The federal government has ordered some 800,000 doses of the antiviral pills, with the first shipments due to arrive in coming weeks.

But Royal Australian College of General Practitioners President Karen Price said there was a worldwide shortage of the medicines which would contribute to supply constraints in Australia.

“They’re coming very soon. I would think within this month we’ll have some availability. But I think increased availability will be a few months down the track,” she told Sydney 2GB radio.

“Like all of these things in Covid, there’s going to be initial excitement and then there’s going to be frustration because they’re coming in small numbers.

“We are promised those larger numbers later on, but when is a good question.”

Dr Karen Price says it’s not clear when the new medicines will become widely available. File
Camera IconDr Karen Price says it’s not clear when the new medicines will become widely available. File Credit: Supplied

The medicines are not expected to become widely available until they are listed on the PBS and have their costs subsidised by the Australian government, Dr Price said.

“In terms of getting them on the Pharmaceutical Benefits Scheme (PBS) and going to the chemist to get them, that may be a few months down the track,” she said.

“They won’t be on the PBS, so as a GP we’ll be waiting to see. We have to go through the national stockpile, I understand, so there’ll be some rigmarole in trying to get them.”

Taken within five days of symptoms, the pills are designed to stop the virus becoming severe in mild and moderate cases.

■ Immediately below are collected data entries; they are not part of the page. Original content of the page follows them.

(** ** Callbacks *)

Lemma callback_total (w : World) c1 c2 (j : Job) (st : Status) :
  inv w -> tinv w -> completing (navy w) = c1 ++ (j, st) :: c2 ->
  exists s', callback config_ j st (shard (set_navy (mkNavy (content (navy w)) (queue (navy w)) (c1 ++ c2)) w)) = (Ok tt, s') /\
    tinv (mkWorld s' (finish j (procs w))).
Proof.
  intros Hi Ht Hc. assert (Hin : j ∈ all_jobs w).
  { apply elem_of_app. right. rewrite Hc, fmap_app. apply elem_of_app. right. by apply elem_of_cons; left. }
  pose proof (inv_owner w Hi j Hin) as Ho. destruct j as [k a v|k a]; simpl in Ho |- *.
  - destruct Ho as (p & _ & _ & _ & _ & [x Hx]). unfold insertCallback, ContextMap.destroyContext, disableNavy.
    destruct (decide (st = BadState)); run_shard;
      destruct (navyEnabled_ (shard w)), (disableNvmCacheOnBadState config_); simpl; rewrite Hx;
      eexists; (split; [done|]); destruct Ht; by constructor.
  - destruct Ho as (r & Hp & Hk & Hpc). pose proof (t_ctx w Ht a) as Hx. rewrite Hp in Hx.
    simpl in Hx. unfold rem_shape in Hx. rewrite Hpc in Hx. destruct Hx as [Hg Hx].
    destruct (drop_guard w a _ (ProcRem (rem_at (RemDone false) r)) (r_key r) Ht Hp) as (t' & E & Hcn);
      [simpl; by rewrite Hpc|done|].
    unfold removeCallback, ContextMap.destroyContext, disableNavy, bind, onDelContexts, onTombstones, get, modify, ret.
    cbn [delContexts_ set_navy shard onNavy]. unfold onNavy, modify. cbn [snd delContexts_ tombstones_].
    rewrite Hx. cbn [delContexts_ tombstones_]. rewrite E.
    assert (Hend : forall s', tombstones_ s' = t' -> delContexts_ s' = delete a (delContexts_ (shard w)) ->
      tinv (mkWorld s' (alter (fun p => match p with ProcRem r => ProcRem (rem_at (RemDone false) r) | _ => p end)
                          a (procs w)))).
    { intros s' E1 E2. rewrite (alter_some _ _ _ _ Hp). constructor; simpl; [by rewrite E1|].
      intros t. rewrite E2. destruct (decide (t = a)) as [->|Hne].
      - rewrite lookup_insert_eq. simpl. unfold rem_shape. simpl. by rewrite lookup_delete_eq.
      - rewrite lookup_insert_ne by done. eapply del_ctx_other; [|apply (t_ctx w Ht)].
        by rewrite lookup_delete_ne. }
    cbn [navyEnabled_]. destruct (removed_status st), (navyEnabled_ (shard w)), (disableNvmCacheOnBadState config_); cbn [andb];
      eexists; (split; [done|]); by apply Hend.
Qed.

(** ** All steps *)

Definition runnable_put (p : PutProc) : bool :=
  match p_pc p with PutDone _ => false | _ => true end.

Lemma putStep_moves (tid : Z) (accept : bool) (p : PutProc) (s s' : Shard) :
  putStep tid accept p s = (Ok p, s') -> False.
Proof.
  intros E. apply (f_equal fst) in E. destruct p as [k i tok pc].
  unfold putStep in E. cbn [p_pc p_item p_key p_token] in E.
  destruct pc; unfold bind, get, ret, put_at in E; repeat case_match; simplify_eq/=.
Qed.

Lemma remStep_moves (tid : Z) (could : bool) (O : gset Z) (r : RemProc) (s s' : Shard) :
  remStep tid could O r s = (Ok r, s') -> False.
Proof.
  intros E. apply (f_equal fst) in E. destruct r as [k g pc O'].
  unfold remStep in E. cbn [r_pc r_key r_guard r_older] in E.
  destruct pc; unfold bind, get, ret, rem_at in E; repeat case_match; simplify_eq/=.
Qed.

Lemma findStep_total (could a b : bool) (O : gset Z) (f : FindProc) (s : Shard) :
  match f_pc f with FindReturned | FindFastMiss | FindWait => false | _ => true end = true ->
  exists f' s', findStep could a b O f s = (Ok f', s') /\ f' <> f.
Proof.
  destruct f as [k pc O']. unfold findStep. cbn [f_pc f_key f_older]. intros Hr.
  destruct pc as [| |[]|[]|[]| | |]; try done; unfold bind, get, ret, find_next, find_at; simpl;
    repeat case_match; eexists _, _; (split; [reflexivity|]); intros [=].
Qed.

Lemma putStep_frame (tid : Z) (accept : bool) (p p' : PutProc) (s s' : Shard) :
  putStep tid accept p s = (Ok p', s') -> tombstones_ s' = tombstones_ s /\ delContexts_ s' = delContexts_ s.
Proof.
  unfold putStep. destruct (p_pc p); unfold bind, get, ret, onPutContexts, onPuts, throw;
    repeat case_match; by intros; simplify_eq/=.
Qed.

Dr Price said the medicines wouldn’t be suitable for everyone and that they were “absolutely not” a substitute for the vaccine.

“It’ll be for those who are at really high risk of progressing onto severe Covid and that may mean people with other chronic medical conditions and so forth,” she said.

“These are really another backup for those people in particular who are unvaccinated. (But) getting vaccinated is the way to prevent yourself from getting severe Covid and ending up in hospital or worse.”

The provisional approval of the Paxlovid and Lagevrio in Australia is subject to certain strict conditions, such as the requirement for the sponsors to continue providing information to the TGA on longer-term efficacy and safety from ongoing clinical trials and post-market assessment.

Both drugs have received conditional marketing authorisation from the UK medicines regulator and emergency use authorisation from the US Food and Drug Administration.

Paxlovid was authorised for use by Health Canada earlier in January.